Group B streptococcus (GBS), a leading cause of invasive bacterial infections in newborns, also affects pregnant women and elderly persons (1–4). In the United States, several studies have reported the incidence of GBS infection in different demographic groups, and guidelines were developed and implemented for the prevention of neonatal infection in the 1990s (1–6). In European countries, however, few population-based data on GBS infection are available and no national guidelines have been published (7–10).
In the United States, the recommended strategies to prevent perinatal GBS disease include either a risk-based or screening-based approach (5). In the risk-based approach, women in labor who have risk factors for GBS transmission (e.g., fever, prolonged rupture of the membranes, or preterm delivery) are offered intrapartum chemoprophylaxis. In the screening-based approach, vaginal and rectal combined swabs are cultured from all pregnant women and tested for GBS carriage during 35 to 37 weeks’ gestation. Those identified as GBS carriers are offered intrapartum chemoprophylaxis.
In Finland, laboratory-based surveillance for invasive bacterial infections, including GBS, began in 1995. To identify opportunities for prevention, we analyzed national GBS surveillance data from 1995 to 2000. To assess the proportion of cases that might have been prevented by using the risk-based or screening approaches, we reviewed birth histories of infants with early-onset GBS disease in five hospitals participating in a nosocomial infection surveillance network from 1999 to 2000. We also conducted two national surveys: one evaluating the microbiologic methods used to screen for GBS cultures in Finnish clinical microbiology laboratories and the other on current practices related to GBS screening and antibiotic use in Finnish hospitals with obstetric services.
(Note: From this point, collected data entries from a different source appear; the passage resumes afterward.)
(** The scan from a chunk on: it takes the chunk first fit takes, or comes to the last
    chunk, which does not fit, and has not read what lies behind the zone. *)
Lemma wp_scan_loop n b nx c1 c rest m (Q : _ → mem → Prop) P :
  zone_rep m b nx (c1 ++ c :: rest) → (length rest < n)%nat →
  (∀ m' o l, first_fit size c rest = (Some o, l) →
    zone_rep m' b nx (c1 ++ l) → zone_frame b (c1 ++ c :: rest) m m' → keeps m m' →
    Q (Some (b + ZONE_SIZE + span c1 + o + HEADER_SIZE), mkZone b (nx + nused (c1 ++ l))) m') →
  (∀ m' n' l s u, first_fit size c rest = (None, l ++ [(s, u)]) → (s <? size) || u = true →
    snd <$> last (c :: rest) = Some u →
    zone_rep m' b nx (c1 ++ l ++ [(s, u)]) → zone_frame b (c1 ++ c :: rest) m m' → keeps m m' →
    (n ≤ n' + length rest)%nat →
    wp (loop n' (scan_turn (mkZone b (nx + nused (c1 ++ l ++ [(s, u)]))) size (b + PAGE_SIZE))
      (mkHeader (hdr s u), b + ZONE_SIZE + span (c1 ++ l))) m' Q P) →
  wp (loop n (scan_turn (mkZone b (nx + nused (c1 ++ c :: rest))) size (b + PAGE_SIZE))
       (mkHeader (hdr c.1 c.2), b + ZONE_SIZE + span c1)) m Q P.
Proof.
  revert n c1 c m Q. induction rest as [|[s2 u2] rest IH]; intros n c1 [s u] m Q H Hn Hsome Hnone; cbn [fst snd].
  all: destruct ((s <? size) || u) eqn:Hno; [|apply orb_false_iff in Hno as [Hfit%Z.ltb_ge ->];
    destruct n as [|n]; [lia|]; apply wp_loop_turn, wp_turn_take; [done | done |];
    destruct (zone_taken size s _ H) as (Hz & Hf & Hk); [done | done |];
    rewrite <- (take_chunk_refs c1 size s), <- (Z.add_0_r (b + ZONE_SIZE + span c1)) at 1;
    apply Hsome; [simpl; by rewrite (proj2 (Z.ltb_ge s size)) by done | done..]].
  - rewrite <- (app_nil_r c1) at 2. apply (Hnone m n [] s u); first [done | simpl; by rewrite Hno | by intros x | lia].
  - simpl in Hn. destruct n as [|n]; [lia|]. apply wp_loop_turn. destruct (negb u && negb u2) eqn:Hm.
    + apply andb_true_iff in Hm as [->%negb_true_iff ->%negb_true_iff].
      assert (first_fit size (s, false) ((s2, false) :: rest) = first_fit size (s + HEADER_SIZE + s2, false) rest) as Eff
        by (simpl; by rewrite Hno).
      rewrite orb_false_r in Hno. apply Z.ltb_lt in Hno. apply wp_turn_merge; [done | done |].
      destruct (zone_merge s s2 rest H) as (Hz & Hf & Hk). rewrite (merge_refs c1 s s2 rest).
      apply (IH n c1 (s + HEADER_SIZE + s2, false)); [done | lia | |].
      * intros m' o l E Hz' Hf' Hk'. apply Hsome; [by rewrite Eff | done | | by eapply keeps_trans].
        eapply zone_frame_step; [|done..]. intros x. apply merge_free.
      * intros m' n' l s' u' E Hs' Hl Hz' Hf' Hk' Hn'.
        apply Hnone; [by rewrite Eff | done | by destruct rest | done | | by eapply keeps_trans | simpl; lia].
        eapply zone_frame_step; [|done..]. intros x. apply merge_free.
    + assert (first_fit size (s, u) ((s2, u2) :: rest) = let '(r, l) := first_fit size (s2, u2) rest in
        ((λ o, HEADER_SIZE + s + o) <$> r, (s, u) :: l)) as Eff by (simpl; by rewrite Hno, Hm).
      pose proof H as H'. rewrite cons_middle, app_assoc in H'.
      destruct (scan_here H') as (Hh2 & Hs2 & _). rewrite span_app in Hh2. simpl in Hh2.
      replace (b + ZONE_SIZE + (span c1 + (HEADER_SIZE + s + 0)))
        with (b + ZONE_SIZE + span c1 + HEADER_SIZE + s) in Hh2 by lia.
      apply (wp_turn_pass H (hdr s2 u2)); [done | done | by rewrite is_free_hdr by lia |].
      replace (b + ZONE_SIZE + span c1 + HEADER_SIZE + s)
        with (b + ZONE_SIZE + span (c1 ++ [(s, u)])) by (rewrite span_app; simpl; lia).
      rewrite cons_middle, app_assoc.
      apply (IH n (c1 ++ [(s, u)]) (s2, u2)); [done | lia | |].
      * intros m' o l E. rewrite <- !(app_assoc c1). simpl. intros Hz Hf Hk.
        rewrite span_app. simpl. replace (b + ZONE_SIZE + (span c1 + (HEADER_SIZE + s + 0)) + o + HEADER_SIZE)
          with (b + ZONE_SIZE + span c1 + (HEADER_SIZE + s + o) + HEADER_SIZE) by lia.
        apply Hsome; [by rewrite Eff, E | done | done | done].
      * intros m' n' l s' u' E Hs' Hl. rewrite <- !(app_assoc c1). simpl. intros Hz Hf Hk Hn'.
        apply (Hnone m' n' ((s, u) :: l)); [by rewrite Eff, E | done | by destruct rest | done | done | done | simpl; lia].
Qed.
Finnish clinical microbiology laboratories routinely notify the National Infectious Disease Registry of bacterial isolations from blood and cerebrospinal fluid. Each report includes the following information: isolation date, birth date, sex, specimen type, and treatment location. Multiple reports of the same case are combined in the database if they are received within 3 months of first isolation. A case is defined as isolation of GBS from blood or cerebrospinal fluid; early-onset neonatal disease is defined as that occurring in infants <7 days old and late-onset disease as that occurring in infants 7–89 days old.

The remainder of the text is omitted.